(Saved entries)
[Start of Attachment]

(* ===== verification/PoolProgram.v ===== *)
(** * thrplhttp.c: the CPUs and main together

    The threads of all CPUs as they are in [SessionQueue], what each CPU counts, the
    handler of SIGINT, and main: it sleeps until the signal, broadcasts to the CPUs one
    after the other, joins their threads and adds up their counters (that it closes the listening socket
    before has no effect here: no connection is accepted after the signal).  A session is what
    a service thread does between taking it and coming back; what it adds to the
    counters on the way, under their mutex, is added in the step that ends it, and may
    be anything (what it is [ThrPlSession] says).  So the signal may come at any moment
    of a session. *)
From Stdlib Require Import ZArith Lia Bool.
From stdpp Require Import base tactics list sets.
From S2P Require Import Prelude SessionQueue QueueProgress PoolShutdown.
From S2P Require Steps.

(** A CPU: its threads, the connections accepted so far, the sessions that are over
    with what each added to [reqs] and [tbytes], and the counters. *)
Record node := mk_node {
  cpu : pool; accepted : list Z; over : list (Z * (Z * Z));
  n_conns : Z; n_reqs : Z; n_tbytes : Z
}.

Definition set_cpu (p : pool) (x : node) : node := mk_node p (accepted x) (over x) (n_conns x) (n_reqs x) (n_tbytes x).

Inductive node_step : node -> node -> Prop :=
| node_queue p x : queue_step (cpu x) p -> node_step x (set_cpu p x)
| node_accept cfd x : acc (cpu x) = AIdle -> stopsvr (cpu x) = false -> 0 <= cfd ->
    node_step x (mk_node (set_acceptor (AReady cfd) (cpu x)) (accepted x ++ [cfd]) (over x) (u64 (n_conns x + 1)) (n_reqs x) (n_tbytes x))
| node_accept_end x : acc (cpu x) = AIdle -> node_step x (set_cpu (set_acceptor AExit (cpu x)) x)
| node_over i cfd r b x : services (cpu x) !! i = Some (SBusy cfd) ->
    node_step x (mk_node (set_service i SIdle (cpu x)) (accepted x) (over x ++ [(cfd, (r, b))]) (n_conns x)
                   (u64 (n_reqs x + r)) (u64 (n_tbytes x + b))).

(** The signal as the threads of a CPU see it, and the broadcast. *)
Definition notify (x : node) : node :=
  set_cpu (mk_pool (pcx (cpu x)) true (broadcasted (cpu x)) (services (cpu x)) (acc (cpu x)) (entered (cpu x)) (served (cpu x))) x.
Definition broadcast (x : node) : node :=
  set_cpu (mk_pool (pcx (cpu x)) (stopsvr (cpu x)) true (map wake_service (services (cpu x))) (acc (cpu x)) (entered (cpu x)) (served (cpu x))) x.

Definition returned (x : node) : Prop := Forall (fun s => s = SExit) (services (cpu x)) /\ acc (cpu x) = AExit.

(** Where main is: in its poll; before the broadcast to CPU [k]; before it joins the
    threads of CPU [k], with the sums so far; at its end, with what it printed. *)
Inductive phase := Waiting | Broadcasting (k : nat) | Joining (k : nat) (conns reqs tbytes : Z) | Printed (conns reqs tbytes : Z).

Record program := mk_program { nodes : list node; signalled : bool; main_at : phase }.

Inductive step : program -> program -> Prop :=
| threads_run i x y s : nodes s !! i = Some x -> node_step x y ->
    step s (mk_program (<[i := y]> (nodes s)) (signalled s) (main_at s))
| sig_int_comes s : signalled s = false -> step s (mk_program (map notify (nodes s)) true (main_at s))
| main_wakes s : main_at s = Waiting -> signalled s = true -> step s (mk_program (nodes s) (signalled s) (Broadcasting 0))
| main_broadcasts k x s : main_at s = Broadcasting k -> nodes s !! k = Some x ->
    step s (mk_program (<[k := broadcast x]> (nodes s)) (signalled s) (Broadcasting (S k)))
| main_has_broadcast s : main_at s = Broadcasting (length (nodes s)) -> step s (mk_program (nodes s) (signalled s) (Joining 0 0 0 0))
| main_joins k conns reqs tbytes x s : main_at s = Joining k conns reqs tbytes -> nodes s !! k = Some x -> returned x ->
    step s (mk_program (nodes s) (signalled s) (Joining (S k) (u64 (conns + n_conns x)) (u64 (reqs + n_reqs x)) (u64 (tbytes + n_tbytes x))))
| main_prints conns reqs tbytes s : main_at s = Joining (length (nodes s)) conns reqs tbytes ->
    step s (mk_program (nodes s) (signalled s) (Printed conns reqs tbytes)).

[End of Attachment]
[Start of Attachment]

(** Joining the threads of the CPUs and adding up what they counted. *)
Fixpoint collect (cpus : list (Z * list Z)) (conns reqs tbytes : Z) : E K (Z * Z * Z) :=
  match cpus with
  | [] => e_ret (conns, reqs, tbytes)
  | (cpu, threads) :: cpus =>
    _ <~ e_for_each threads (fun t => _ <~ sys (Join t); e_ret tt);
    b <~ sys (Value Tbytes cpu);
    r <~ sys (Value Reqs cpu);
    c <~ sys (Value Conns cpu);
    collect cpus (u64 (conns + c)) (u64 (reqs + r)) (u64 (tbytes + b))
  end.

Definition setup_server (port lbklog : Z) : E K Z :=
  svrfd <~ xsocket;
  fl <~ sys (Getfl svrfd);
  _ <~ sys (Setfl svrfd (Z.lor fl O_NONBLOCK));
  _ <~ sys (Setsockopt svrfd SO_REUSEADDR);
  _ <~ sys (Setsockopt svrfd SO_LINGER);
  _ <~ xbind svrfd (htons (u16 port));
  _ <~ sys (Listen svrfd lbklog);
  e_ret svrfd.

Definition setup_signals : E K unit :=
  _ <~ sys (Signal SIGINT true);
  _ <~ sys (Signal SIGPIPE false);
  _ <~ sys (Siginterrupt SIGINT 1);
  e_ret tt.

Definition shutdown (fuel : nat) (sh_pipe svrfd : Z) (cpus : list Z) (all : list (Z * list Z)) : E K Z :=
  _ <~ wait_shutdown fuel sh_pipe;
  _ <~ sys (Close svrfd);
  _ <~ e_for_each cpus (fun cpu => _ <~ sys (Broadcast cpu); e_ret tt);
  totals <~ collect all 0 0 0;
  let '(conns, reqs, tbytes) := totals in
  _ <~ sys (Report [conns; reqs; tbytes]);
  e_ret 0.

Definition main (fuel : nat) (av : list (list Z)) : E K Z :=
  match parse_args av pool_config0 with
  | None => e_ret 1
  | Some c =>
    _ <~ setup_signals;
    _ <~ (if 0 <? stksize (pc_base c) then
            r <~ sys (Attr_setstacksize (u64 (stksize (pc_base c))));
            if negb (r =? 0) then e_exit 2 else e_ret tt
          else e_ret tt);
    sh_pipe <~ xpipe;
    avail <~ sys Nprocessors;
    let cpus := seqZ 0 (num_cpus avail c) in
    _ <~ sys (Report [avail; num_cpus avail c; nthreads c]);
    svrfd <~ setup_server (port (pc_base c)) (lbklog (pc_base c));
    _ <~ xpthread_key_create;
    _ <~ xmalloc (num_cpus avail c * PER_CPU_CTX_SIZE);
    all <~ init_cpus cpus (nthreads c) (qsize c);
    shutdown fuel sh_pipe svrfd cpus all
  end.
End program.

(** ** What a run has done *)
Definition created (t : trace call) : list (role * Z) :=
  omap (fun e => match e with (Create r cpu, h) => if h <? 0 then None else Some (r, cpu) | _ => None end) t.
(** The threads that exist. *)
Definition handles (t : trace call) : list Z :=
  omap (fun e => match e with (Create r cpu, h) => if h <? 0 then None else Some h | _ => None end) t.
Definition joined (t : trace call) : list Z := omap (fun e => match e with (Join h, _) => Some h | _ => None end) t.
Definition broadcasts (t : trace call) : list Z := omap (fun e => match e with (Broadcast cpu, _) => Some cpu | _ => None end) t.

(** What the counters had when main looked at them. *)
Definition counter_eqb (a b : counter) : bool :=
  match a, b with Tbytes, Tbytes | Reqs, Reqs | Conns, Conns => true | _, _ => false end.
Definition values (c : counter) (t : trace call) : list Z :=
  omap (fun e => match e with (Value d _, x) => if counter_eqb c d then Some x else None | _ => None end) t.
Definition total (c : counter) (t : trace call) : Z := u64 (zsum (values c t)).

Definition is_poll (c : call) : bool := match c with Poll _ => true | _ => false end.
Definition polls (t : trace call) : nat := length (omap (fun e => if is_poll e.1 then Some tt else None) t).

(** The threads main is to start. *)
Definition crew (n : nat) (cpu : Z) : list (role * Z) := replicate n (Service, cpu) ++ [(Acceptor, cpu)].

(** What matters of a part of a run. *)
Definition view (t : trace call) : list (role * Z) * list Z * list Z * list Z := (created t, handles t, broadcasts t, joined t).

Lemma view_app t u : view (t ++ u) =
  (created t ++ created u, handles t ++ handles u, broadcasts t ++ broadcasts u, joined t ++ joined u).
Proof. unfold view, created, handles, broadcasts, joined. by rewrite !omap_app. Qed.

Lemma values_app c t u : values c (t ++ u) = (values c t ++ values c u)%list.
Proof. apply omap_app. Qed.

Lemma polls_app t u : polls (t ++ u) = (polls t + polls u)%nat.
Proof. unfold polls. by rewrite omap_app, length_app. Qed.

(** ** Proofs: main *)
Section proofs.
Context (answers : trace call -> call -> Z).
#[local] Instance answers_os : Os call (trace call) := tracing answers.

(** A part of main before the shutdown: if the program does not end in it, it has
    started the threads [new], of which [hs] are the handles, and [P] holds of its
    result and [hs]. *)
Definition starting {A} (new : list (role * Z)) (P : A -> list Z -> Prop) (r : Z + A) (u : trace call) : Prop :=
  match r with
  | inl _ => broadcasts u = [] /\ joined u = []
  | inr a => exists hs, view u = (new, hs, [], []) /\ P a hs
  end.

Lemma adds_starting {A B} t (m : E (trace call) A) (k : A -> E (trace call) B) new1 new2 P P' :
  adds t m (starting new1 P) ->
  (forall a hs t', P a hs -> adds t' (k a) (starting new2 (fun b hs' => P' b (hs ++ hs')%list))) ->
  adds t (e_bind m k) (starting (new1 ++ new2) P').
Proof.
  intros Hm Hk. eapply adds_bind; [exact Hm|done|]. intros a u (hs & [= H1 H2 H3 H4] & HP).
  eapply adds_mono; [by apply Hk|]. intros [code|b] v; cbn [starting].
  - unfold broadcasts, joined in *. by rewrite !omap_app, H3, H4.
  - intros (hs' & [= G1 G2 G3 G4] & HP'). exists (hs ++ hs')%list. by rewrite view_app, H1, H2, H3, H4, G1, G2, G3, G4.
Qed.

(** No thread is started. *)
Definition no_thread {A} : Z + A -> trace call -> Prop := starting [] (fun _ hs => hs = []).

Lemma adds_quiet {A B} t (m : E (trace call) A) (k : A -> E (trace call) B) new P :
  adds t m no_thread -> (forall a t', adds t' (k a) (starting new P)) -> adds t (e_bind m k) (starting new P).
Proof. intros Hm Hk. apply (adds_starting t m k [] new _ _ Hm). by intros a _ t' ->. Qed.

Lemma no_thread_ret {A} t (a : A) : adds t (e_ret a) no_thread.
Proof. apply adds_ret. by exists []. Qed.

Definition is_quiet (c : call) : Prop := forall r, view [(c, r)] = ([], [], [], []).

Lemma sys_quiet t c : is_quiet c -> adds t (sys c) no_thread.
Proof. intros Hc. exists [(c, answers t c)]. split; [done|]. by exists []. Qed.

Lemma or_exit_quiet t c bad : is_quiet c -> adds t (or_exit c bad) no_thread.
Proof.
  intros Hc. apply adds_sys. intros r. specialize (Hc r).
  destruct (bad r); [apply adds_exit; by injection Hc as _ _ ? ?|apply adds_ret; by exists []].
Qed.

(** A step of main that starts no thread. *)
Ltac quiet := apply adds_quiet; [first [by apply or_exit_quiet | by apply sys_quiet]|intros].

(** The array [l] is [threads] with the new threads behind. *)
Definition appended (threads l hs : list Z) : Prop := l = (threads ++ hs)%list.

[End of Attachment]

▸ TASK DESCRIPTION: Scan the entries above, and wherever a line holds the string "created", copy it.

▸ RESPONSE TO THE TASK:
Definition created (t : trace call) : list (role * Z) :=
Definition view (t : trace call) : list (role * Z) * list Z * list Z * list Z := (created t, handles t, broadcasts t, joined t).
  (created t ++ created u, handles t ++ handles u, broadcasts t ++ broadcasts u, joined t ++ joined u).
Proof. unfold view, created, handles, broadcasts, joined. by rewrite !omap_app. Qed.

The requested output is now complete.